=== Section Start ===

Lemma clean_order (l : list cell) (i j : nat) (x y : cell) :
  nth_error (clean l) i = Some x -> nth_error (clean l) j = Some y -> i < j ->
  exists p q, first_pos x l = Some p /\ first_pos y l = Some q /\ p < q.
Proof.
  intros Hi Hj Hlt.
  destruct (clean_nth _ _ _ Hi) as [p [Hp Hfp]].
  destruct (clean_nth _ _ _ Hj) as [q [Hq Hfq]].
  exists p, q. split; [assumption|]. split; [assumption|].
  unfold enumerate, mapi in Hp, Hq.
  destruct (mapi_from_sorted l 0
              (fun '(i, elem) => negb (existsb (cell_eqb elem) (firstn i l))))
    as [Hs _].
  exact (StronglySorted_nth _ _ _ _ _ _ Hs Hlt Hp Hq).
Qed.

Lemma clean_NoDup (l : list cell) : NoDup (clean l).
Proof.
  apply NoDup_nth_error. intros i j Hi Heq.
  destruct (nth_error (clean l) i) as [x|] eqn:Ei;
    [|apply nth_error_None in Ei; lia].
  symmetry in Heq.
  destruct (Nat.lt_trichotomy i j) as [Hlt|[Heq'|Hgt]]; [|assumption|].
  - destruct (clean_order _ _ _ _ _ Ei Heq Hlt) as [p [q [Hp [Hq Hpq]]]].
    rewrite Hp in Hq. inversion Hq. lia.
  - destruct (clean_order _ _ _ _ _ Heq Ei Hgt) as [p [q [Hp [Hq Hpq]]]].
    rewrite Hp in Hq. inversion Hq. lia.
Qed.

Lemma append_empty_r (a : string) : a +++ EmptyString = a.
Proof. induction a as [|c a IH]; simpl; [reflexivity | now rewrite IH]. Qed.

Lemma append_assoc3 (a b c : string) : (a +++ b) +++ c = a +++ (b +++ c).
Proof. induction a as [|x a IH]; simpl; [reflexivity | now rewrite IH]. Qed.

Lemma lines_cons (i : string) (ids : list string) :
  lines (i :: ids) = (i +++ PyStr.nl) +++ lines ids.
Proof.
  unfold lines. simpl. destruct (map _ ids) eqn:E.
  - simpl. now rewrite append_empty_r.
  - reflexivity.
Qed.

Lemma strings_of_cells (l : list cell) :
  forallb is_str l = true -> exists ids, l = map CStr ids.
Proof.
  induction l as [|c l IH]; intro H; simpl in *.
  - now exists [].
  - apply andb_prop in H as [Hc Hl]. destruct (IH Hl) as [ids Hids].
    destruct c as [i| |]; try discriminate.
    exists (i :: ids). simpl. now rewrite Hids.
Qed.

(** The loop that writes the file: one line per identifier. *)
Lemma write_lines (ids : list string) (acc : string) (s : self) :
  output s = Some acc ->
  for_each (map CStr ids)
    (fun elem =>
       bind (lift (add_newline elem))
            (fun line =>
               modify (fun s => set_output
                                  (option_map (fun f => f +++ line) (output s)) s)))
    s
  = (Ok tt, set_output (Some (acc +++ lines ids)) s).
Proof.
  revert acc s. induction ids as [|i ids IH]; intros acc s Hout.
  - simpl. unfold ret, lines. simpl. rewrite append_empty_r, <- Hout.
    now destruct s.
  - cbn [map for_each]. unfold bind at 1. unfold bind, lift, modify.
    cbn [add_newline]. rewrite (IH (acc +++ i +++ PyStr.nl)).
    + rewrite lines_cons, append_assoc3. reflexivity.
    + simpl. now rewrite Hout.
Qed.

Lemma validate_list_to_delete_grows : respects to_delete_grows validate_list.
Proof.
  respects_frame ltac:(
    apply respects_modify; intro; hnf; cbn;
    first [eexists; reflexivity | exists []; now rewrite app_nil_r]).
Qed.

(** What [write_list] does when the overflow column is found and the
    cleaned list holds strings. *)
Lemma write_list_strings (s : self) (col : list cell) (ids : list string) :
  getitem (df s) (bad_token_column s) = Ok col ->
  clean (to_delete s) = map CStr ids ->
  write_list s
  = (Ok tt,
     set_deleted (List.length (clean (to_delete s)))
       (set_output (Some (lines ids))
          (if negb (empty col)
           then set_logger
                  (logger s ++ [(Warn, "bad_token_column is not empty.")]) s
           else s))).
Proof.
  intros Hcol Hids.
  unfold write_list. unfold bind at 1. unfold get at 1. cbv iota beta.
  unfold bind at 1. unfold lift at 1. rewrite Hcol. cbv iota beta.
  unfold bind at 1.
  destruct (negb (empty col)); unfold lwarn, log, modify, ret; cbv iota beta;
    unfold bind at 1; unfold get at 1; cbv iota beta;
    unfold bind at 1; cbv iota beta; unfold bind at 1;
    cbn [to_delete set_logger set_output]; rewrite Hids;
    rewrite (write_lines ids EmptyString) by reflexivity; reflexivity.
Qed.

=== Section End ===

# EXERCISE REQUIREMENTS
Copy out, from the data above, each line where the string "assumption" is present.

# REPLY TO THE TASK
  exists p, q. split; [assumption|]. split; [assumption|].
  destruct (Nat.lt_trichotomy i j) as [Hlt|[Heq'|Hgt]]; [|assumption|].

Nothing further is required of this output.